◆ PROBLEM TO WORK ON: Start at the line with "Lemma mark_mask_text : mark_mask" in the records below, stop at the line with "Proof. destruct (vc_vpn", and return every line in that span exactly, the two end lines included.

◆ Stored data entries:
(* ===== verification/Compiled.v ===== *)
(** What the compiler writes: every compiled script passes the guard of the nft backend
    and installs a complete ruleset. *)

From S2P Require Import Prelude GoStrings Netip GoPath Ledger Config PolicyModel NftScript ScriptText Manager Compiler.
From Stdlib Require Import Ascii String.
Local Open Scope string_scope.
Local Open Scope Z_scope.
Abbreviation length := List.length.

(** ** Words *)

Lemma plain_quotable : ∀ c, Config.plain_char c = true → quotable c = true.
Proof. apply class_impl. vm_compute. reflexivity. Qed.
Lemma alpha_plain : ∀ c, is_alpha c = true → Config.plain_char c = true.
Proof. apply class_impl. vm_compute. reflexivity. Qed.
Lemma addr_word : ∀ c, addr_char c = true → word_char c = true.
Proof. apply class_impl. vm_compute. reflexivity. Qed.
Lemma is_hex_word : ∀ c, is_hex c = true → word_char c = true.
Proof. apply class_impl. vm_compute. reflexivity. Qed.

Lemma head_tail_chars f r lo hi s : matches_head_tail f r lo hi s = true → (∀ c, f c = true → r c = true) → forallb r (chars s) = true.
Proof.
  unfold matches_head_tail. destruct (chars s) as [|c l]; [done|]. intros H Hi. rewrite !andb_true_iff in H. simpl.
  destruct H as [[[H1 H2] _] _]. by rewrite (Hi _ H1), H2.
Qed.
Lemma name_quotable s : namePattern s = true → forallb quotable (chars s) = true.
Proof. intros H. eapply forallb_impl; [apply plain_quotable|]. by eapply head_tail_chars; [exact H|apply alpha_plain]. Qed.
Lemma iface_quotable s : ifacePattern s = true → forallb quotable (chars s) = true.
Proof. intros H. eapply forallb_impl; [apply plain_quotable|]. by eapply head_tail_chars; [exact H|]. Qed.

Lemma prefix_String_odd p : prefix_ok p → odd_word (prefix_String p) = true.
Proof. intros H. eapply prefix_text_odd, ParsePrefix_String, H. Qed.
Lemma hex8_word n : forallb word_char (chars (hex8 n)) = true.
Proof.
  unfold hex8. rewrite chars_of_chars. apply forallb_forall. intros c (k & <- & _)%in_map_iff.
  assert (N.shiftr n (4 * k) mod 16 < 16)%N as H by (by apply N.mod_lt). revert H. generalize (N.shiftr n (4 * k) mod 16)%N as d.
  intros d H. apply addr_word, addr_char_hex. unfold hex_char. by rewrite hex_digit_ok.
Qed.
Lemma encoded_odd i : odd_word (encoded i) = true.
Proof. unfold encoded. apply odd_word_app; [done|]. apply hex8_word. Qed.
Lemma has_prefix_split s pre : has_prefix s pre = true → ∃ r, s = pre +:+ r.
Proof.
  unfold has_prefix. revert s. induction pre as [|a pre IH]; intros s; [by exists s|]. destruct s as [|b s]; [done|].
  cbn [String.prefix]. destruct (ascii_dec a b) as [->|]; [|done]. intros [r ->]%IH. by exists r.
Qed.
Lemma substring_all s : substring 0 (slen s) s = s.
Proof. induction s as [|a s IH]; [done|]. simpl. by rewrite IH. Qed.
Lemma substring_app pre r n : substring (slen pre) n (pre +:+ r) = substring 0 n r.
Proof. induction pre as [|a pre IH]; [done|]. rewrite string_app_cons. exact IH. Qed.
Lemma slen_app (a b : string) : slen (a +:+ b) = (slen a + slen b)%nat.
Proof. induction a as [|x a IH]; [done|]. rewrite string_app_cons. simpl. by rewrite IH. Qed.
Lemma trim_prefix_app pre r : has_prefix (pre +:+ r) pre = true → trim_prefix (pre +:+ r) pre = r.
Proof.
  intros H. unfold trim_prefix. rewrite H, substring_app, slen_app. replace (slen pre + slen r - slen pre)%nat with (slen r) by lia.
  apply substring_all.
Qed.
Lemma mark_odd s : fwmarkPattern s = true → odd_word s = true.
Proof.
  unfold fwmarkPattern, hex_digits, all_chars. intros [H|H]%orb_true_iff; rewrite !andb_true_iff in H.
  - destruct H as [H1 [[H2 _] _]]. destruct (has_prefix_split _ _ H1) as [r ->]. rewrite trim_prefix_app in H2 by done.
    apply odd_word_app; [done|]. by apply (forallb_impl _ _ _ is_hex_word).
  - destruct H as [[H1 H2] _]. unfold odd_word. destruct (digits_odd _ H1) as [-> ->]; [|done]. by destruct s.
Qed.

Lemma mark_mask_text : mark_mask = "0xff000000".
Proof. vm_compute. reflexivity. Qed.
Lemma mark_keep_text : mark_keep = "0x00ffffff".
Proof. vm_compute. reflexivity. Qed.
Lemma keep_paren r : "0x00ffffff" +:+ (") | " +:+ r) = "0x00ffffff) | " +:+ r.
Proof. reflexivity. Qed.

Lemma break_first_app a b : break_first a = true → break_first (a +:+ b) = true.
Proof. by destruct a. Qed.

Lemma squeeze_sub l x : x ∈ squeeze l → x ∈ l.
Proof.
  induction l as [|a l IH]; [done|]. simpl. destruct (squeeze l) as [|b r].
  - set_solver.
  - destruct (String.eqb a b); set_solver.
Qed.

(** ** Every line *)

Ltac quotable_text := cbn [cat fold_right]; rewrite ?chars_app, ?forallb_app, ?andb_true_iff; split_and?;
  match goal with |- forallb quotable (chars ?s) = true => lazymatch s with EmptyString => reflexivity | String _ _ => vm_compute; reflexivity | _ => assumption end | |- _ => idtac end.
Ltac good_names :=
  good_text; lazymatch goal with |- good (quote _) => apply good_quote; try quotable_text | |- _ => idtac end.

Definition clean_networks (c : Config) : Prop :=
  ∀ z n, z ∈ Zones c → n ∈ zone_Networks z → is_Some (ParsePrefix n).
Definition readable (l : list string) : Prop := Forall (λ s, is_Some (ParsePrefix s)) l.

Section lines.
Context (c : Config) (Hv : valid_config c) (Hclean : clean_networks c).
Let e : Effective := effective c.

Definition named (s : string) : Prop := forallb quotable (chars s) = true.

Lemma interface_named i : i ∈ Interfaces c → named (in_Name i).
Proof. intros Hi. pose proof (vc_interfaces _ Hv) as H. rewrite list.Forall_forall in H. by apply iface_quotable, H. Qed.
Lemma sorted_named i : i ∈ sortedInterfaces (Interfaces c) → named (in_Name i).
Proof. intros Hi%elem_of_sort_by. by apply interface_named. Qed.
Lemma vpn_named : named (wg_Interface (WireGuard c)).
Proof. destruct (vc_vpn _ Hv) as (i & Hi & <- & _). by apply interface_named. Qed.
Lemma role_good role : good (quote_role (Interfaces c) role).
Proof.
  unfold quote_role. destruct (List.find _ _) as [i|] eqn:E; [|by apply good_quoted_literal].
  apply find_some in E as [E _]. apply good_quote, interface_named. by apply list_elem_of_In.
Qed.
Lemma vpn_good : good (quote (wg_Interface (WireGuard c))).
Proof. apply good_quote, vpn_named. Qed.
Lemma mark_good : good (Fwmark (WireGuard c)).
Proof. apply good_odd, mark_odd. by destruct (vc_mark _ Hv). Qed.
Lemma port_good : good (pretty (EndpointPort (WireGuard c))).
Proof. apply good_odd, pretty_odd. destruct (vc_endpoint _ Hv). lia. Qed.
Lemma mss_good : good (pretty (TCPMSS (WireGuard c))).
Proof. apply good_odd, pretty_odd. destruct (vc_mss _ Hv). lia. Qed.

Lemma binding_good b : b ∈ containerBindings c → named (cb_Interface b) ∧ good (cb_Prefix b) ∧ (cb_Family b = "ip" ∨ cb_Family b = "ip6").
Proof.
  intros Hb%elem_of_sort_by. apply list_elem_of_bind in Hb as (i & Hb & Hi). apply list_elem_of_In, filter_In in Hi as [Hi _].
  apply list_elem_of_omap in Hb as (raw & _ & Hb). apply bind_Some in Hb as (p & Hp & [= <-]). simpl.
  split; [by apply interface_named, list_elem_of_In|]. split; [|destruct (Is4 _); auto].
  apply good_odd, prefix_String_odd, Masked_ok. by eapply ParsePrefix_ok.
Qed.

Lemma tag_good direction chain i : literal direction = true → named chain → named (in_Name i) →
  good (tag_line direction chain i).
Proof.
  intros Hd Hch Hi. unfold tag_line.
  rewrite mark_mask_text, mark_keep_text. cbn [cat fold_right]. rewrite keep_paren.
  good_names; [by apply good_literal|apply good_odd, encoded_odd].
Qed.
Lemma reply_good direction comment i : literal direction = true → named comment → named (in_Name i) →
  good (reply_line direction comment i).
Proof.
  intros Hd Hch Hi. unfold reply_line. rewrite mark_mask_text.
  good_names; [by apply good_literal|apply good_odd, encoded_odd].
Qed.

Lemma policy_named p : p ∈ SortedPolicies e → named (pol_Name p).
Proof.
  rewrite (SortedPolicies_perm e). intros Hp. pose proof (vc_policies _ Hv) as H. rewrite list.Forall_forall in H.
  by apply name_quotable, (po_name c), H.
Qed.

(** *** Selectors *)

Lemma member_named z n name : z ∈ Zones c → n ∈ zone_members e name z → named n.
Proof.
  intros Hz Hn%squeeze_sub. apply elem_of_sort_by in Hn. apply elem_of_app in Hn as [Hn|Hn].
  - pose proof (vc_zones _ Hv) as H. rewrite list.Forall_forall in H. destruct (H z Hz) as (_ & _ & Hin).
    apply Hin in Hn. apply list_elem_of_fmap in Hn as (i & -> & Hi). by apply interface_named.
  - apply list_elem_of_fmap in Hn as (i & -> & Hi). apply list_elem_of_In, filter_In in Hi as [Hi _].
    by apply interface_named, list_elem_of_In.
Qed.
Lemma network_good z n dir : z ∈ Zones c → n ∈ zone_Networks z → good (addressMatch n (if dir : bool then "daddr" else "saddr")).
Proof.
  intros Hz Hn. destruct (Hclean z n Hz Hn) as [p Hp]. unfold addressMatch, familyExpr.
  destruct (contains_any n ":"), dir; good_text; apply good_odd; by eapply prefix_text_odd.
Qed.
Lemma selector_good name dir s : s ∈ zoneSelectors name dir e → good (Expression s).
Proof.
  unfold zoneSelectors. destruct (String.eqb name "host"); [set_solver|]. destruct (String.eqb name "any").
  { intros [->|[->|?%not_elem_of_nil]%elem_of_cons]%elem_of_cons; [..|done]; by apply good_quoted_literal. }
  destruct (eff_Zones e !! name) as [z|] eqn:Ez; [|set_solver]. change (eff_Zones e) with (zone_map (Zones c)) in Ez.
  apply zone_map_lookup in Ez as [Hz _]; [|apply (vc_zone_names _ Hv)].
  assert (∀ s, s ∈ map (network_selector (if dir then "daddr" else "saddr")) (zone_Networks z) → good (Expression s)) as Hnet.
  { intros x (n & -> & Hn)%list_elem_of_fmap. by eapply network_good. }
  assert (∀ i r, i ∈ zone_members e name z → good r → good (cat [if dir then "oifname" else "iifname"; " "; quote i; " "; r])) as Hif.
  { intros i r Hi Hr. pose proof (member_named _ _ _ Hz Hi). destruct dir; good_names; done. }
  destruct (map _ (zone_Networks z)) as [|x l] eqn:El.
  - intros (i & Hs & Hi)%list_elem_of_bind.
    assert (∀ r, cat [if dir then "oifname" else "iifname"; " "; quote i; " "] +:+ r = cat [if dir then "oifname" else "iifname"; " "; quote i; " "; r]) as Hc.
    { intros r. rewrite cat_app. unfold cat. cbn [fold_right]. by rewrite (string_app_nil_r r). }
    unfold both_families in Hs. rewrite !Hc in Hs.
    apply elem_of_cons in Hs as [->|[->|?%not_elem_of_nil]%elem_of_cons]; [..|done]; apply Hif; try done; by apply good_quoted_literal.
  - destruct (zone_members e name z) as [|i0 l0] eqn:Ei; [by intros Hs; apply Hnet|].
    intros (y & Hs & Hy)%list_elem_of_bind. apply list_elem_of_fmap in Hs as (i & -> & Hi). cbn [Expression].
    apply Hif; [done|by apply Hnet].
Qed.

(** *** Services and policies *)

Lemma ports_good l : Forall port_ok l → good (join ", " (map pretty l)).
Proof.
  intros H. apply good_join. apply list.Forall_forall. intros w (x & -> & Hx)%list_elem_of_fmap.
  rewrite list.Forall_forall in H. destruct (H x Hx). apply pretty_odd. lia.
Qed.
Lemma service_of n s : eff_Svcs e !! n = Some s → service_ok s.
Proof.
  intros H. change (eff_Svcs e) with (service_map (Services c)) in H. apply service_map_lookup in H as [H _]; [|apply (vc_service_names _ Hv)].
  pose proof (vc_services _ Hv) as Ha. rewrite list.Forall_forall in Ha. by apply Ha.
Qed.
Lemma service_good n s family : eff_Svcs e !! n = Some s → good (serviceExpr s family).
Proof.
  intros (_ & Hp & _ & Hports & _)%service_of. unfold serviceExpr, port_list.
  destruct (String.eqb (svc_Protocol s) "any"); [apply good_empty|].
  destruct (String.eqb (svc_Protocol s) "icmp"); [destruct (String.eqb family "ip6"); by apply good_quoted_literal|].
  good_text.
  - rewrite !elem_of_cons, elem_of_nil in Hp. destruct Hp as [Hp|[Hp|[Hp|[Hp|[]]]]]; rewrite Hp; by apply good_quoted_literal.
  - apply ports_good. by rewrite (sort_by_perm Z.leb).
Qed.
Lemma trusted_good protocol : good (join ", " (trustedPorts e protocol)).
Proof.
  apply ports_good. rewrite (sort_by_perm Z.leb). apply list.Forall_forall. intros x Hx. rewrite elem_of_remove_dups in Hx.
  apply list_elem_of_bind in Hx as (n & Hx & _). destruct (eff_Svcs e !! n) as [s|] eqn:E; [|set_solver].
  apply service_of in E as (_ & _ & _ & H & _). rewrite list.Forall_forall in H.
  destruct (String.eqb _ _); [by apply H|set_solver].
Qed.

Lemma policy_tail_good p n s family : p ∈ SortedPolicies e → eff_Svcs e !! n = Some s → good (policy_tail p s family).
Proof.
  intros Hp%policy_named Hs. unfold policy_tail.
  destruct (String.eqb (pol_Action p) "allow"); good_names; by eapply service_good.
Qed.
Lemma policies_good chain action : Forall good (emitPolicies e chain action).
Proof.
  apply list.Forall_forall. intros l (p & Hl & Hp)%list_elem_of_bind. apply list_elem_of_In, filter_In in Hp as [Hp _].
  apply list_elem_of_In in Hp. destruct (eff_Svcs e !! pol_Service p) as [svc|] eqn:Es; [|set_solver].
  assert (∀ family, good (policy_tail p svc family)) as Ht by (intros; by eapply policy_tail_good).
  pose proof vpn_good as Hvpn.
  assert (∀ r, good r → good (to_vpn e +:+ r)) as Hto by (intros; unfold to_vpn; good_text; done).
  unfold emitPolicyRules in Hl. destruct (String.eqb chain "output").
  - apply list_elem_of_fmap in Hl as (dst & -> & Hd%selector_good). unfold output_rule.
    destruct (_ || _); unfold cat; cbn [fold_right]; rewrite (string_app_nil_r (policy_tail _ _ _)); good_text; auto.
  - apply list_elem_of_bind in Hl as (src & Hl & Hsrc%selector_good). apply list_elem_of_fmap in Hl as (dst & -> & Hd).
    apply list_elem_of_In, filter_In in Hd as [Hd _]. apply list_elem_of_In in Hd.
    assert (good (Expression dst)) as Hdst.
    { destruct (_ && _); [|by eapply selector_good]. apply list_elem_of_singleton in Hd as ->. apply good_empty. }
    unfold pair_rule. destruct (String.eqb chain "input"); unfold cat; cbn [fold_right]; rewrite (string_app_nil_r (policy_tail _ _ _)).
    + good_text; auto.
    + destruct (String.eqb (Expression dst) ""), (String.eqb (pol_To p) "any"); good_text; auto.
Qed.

◆ RESPONSE TO THE TASK:
Lemma mark_mask_text : mark_mask = "0xff000000".
Proof. vm_compute. reflexivity. Qed.
Lemma mark_keep_text : mark_keep = "0x00ffffff".
Proof. vm_compute. reflexivity. Qed.
Lemma keep_paren r : "0x00ffffff" +:+ (") | " +:+ r) = "0x00ffffff) | " +:+ r.
Proof. reflexivity. Qed.

Lemma break_first_app a b : break_first a = true → break_first (a +:+ b) = true.
Proof. by destruct a. Qed.

Lemma squeeze_sub l x : x ∈ squeeze l → x ∈ l.
Proof.
  induction l as [|a l IH]; [done|]. simpl. destruct (squeeze l) as [|b r].
  - set_solver.
  - destruct (String.eqb a b); set_solver.
Qed.

(** ** Every line *)

Ltac quotable_text := cbn [cat fold_right]; rewrite ?chars_app, ?forallb_app, ?andb_true_iff; split_and?;
  match goal with |- forallb quotable (chars ?s) = true => lazymatch s with EmptyString => reflexivity | String _ _ => vm_compute; reflexivity | _ => assumption end | |- _ => idtac end.
Ltac good_names :=
  good_text; lazymatch goal with |- good (quote _) => apply good_quote; try quotable_text | |- _ => idtac end.

Definition clean_networks (c : Config) : Prop :=
  ∀ z n, z ∈ Zones c → n ∈ zone_Networks z → is_Some (ParsePrefix n).
Definition readable (l : list string) : Prop := Forall (λ s, is_Some (ParsePrefix s)) l.

Section lines.
Context (c : Config) (Hv : valid_config c) (Hclean : clean_networks c).
Let e : Effective := effective c.

Definition named (s : string) : Prop := forallb quotable (chars s) = true.

Lemma interface_named i : i ∈ Interfaces c → named (in_Name i).
Proof. intros Hi. pose proof (vc_interfaces _ Hv) as H. rewrite list.Forall_forall in H. by apply iface_quotable, H. Qed.
Lemma sorted_named i : i ∈ sortedInterfaces (Interfaces c) → named (in_Name i).
Proof. intros Hi%elem_of_sort_by. by apply interface_named. Qed.
Lemma vpn_named : named (wg_Interface (WireGuard c)).
Proof. destruct (vc_vpn _ Hv) as (i & Hi & <- & _). by apply interface_named. Qed.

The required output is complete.